Dual-single-atom catalysts often struggle to balance high metal loading with structural stability in zinc–air batteries. To address this issue, this study designed a hierarchical catalyst by co-confining CoFe dual-single atoms and FeCo nanoparticles within hollow carbon nanotubes via a ZnO-templated method, constructing a dynamic catalytic system centered on “nanoparticle-induced single-atom sites.” In this structure, the carbon nanotube walls provide spatial confinement, while the strong electronic interaction at the FeCo nanoparticle/carbon nanotube interface dynamically stabilizes the electronic structure of adjacent single-atom sites, forming highly active and self-adaptive catalytic centers. The one-dimensional channels further ensure efficient mass transport.

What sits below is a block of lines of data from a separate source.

(** Dropping the first entry with the given range. *)
Lemma release_walk f n x lb : ∀ la fuel,
  represents x (la ++ lb) → (length lb < fuel)%nat →
  ∃ x' l', release_loop fuel f n (ptr_after la) x = Some x' ∧ represents x' l' ∧
    l'.*2 = la.*2 ++ spec_release f n lb.*2.
Proof.
  induction lb as [|[i r] lb IH]; intros la fuel Hrep Hfuel;
    (destruct fuel as [|fuel]; [cbn in Hfuel; lia|]); cbn [release_loop].
  - rewrite app_nil_r in Hrep. pose proof Hrep as (_ & _ & Ha & _).
    rewrite (next_seg x la None Ha). exists x, la. cbn. by rewrite app_nil_r.
  - pose proof Hrep as (_ & _ & Hseg & _). apply lseg_at in Hseg as (nx & Ht & Ha & _).
    rewrite (next_seg x la _ Ha). 
    assert (Hc : (from (entry x i) =? f) && (num (entry x i) =? n) = (lo r =? f) && (len r =? n))
      by (by rewrite (entry_at _ _ _ Ht)).
    cbv beta iota. rewrite Hc.
    cbn [fmap list_fmap snd]. fold (snd <$> lb). cbn [spec_release].
    destruct ((lo r =? f) && (len r =? n)).
    + eexists _, (la ++ lb). split; [reflexivity|]. split; [by apply (unlink_after x la i r lb)|].
      by rewrite fmap_app.
    + destruct (IH (la ++ [(i, r)]) fuel) as (x' & l' & E & Hr & Hl);
        [by rewrite <-app_assoc|cbn in Hfuel; lia|].
      rewrite ptr_after_snoc in E. exists x', l'. split; [done|]. split; [done|].
      rewrite Hl, fmap_app, <-app_assoc. done.
Qed.

Lemma sorted_raise a b rs :
  sorted_from a rs → Forall (λ q, b ≤ lo q) rs → sorted_from b rs.
Proof.
  destruct rs as [|r rs]; [done|]. intros (H1 & H2 & H3 & H4) Hb.
  apply Forall_cons in Hb as [Hb _]. done.
Qed.

Lemma sorted_insert rs1 rs2 r :
  sorted_from 0 (rs1 ++ rs2) → 0 ≤ lo r → 0 < len r → hi r < 2 ^ 32 →
  Forall (λ q, hi q < lo r) rs1 → Forall (λ q, hi r < lo q) rs2 →
  sorted_from 0 (rs1 ++ r :: rs2).
Proof.
  intros [H1 H2]%sorted_app Hlo Hlen Hhi Ha Hb. apply sorted_app. split; [done|]. cbn.
  split_and!; [|done|done|].
  - destruct (last rs1) as [q|] eqn:E; [|done]. apply last_Some_elem_of in E.
    rewrite Forall_forall in Ha. specialize (Ha q E). lia.
  - eapply sorted_raise; [exact H2|]. eapply Forall_impl; [exact Hb|]. cbn. lia.
Qed.

Lemma insert_region_split rs1 rs2 r :
  sorted_from 0 (rs1 ++ rs2) → 0 < len r →
  Forall (λ q, hi q < lo r) rs1 → Forall (λ q, hi r < lo q) rs2 →
  insert_region r (rs1 ++ rs2) = rs1 ++ r :: rs2.
Proof.
  intros Hs Hlen Ha Hb. assert (Hp : Forall (λ q, 0 < len q) rs1).
  { apply Forall_forall. intros q Hq. eapply sorted_lo; [exact Hs|]. apply elem_of_app. by left. }
  clear Hs. induction Ha as [|q rs1 Hq _ IH]; cbn.
  - destruct Hb as [|q rs2 Hq _]; [done|]. cbn. by rewrite (proj2 (Z.ltb_lt _ _) Hq).
  - apply Forall_cons in Hp as [Hlq Hp].
    rewrite (proj2 (Z.ltb_ge _ _)) by (unfold hi in *; lia). by rewrite IH.
Qed.

Lemma free_slot_used x l :
  represents x l →
  match free_slot 0 (iotable x) with
  | Some i => (i ∉ l.*1) ∧ (i < IOTABLE_SIZE)%nat ∧ (length l < IOTABLE_SIZE)%nat
  | None => length l = IOTABLE_SIZE
  end.
Proof.
  intros Hrep. pose proof (length_used x l Hrep) as Hle.
  destruct Hrep as (Hlen & Hnd & Hseg & Hfree & Hs).
  destruct (free_slot 0 (iotable x)) as [i|] eqn:E.
  - apply free_slot_spec in E as (e & _ & Ht & He). rewrite Nat.sub_0_r in Ht.
    assert (i < IOTABLE_SIZE)%nat by (rewrite <-Hlen; by eapply lookup_lt_Some).
    assert (Hi : i ∉ l.*1).
    { intros ([j r] & -> & Hin)%list_elem_of_fmap.
      destruct (lseg_lookup _ _ _ _ _ _ Hseg Hin) as [nx Ht']. cbn in Ht.
      rewrite Ht in Ht'. injection Ht' as ->.
      destruct (sorted_lo 0 l.*2 r Hs) as (_ & Hpos & _); [|cbn in He; lia].
      apply list_elem_of_fmap. by exists (j, r). }
    split; [done|]. split; [done|].
    assert (length (i :: l.*1) ≤ length (seq 0 IOTABLE_SIZE))%nat as Hlt.
    { apply submseteq_length, NoDup_submseteq; [by constructor|]. intros k Hk.
      apply elem_of_seq. apply elem_of_cons in Hk as [->|([j r] & -> & Hin)%list_elem_of_fmap]; [lia|].
      destruct (lseg_lookup _ _ _ _ _ _ Hseg Hin) as [nx Ht']. apply lookup_lt_Some in Ht'. cbn. lia. }
    rewrite length_seq in Hlt. cbn in Hlt. rewrite length_fmap in Hlt. lia.
  - assert (Hall : ∀ e, e ∈ iotable x → num e ≠ 0).
    { clear -E. revert E. generalize 0%nat. induction (iotable x) as [|e t IH]; intros k E e' He'.
      - by apply elem_of_nil in He'.
      - cbn in E. destruct (num e =? 0) eqn:En; [done|]. to_prop.
        apply elem_of_cons in He' as [->|He']; [done|]. by eapply IH. }
    assert (length (seq 0 IOTABLE_SIZE) ≤ length l.*1)%nat as Hge.
    { apply submseteq_length, NoDup_submseteq; [apply NoDup_seq|]. intros k Hk.
      apply elem_of_seq in Hk. destruct (lookup_lt_is_Some_2 (iotable x) k) as [e Ht]; [lia|].
      destruct (decide (k ∈ l.*1)) as [|Hn]; [done|]. exfalso.
      apply (Hall e); [by eapply list_elem_of_lookup_2|by eapply Hfree]. }
    rewrite length_seq, length_fmap in Hge. lia.
Qed.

This catalyst exhibits outstanding bifunctional oxygen electrocatalytic activity, with an ORR half-wave potential of 0.944 V and an OER overpotential of 0.271 V at 10 mA cm⁻². In zinc–air batteries, it achieves stable operation for 360 hours with a low charge–discharge voltage gap of only 0.865 V at 10 mA cm⁻². The exceptional performance originates from the dynamic single-atom centers induced by the nanoparticles, which synergistically suppress atomic migration/dissolution. This work provides a new strategy for designing high-performance and stable dual-single-atom catalysts through multi-scale structural control of dynamic active sites.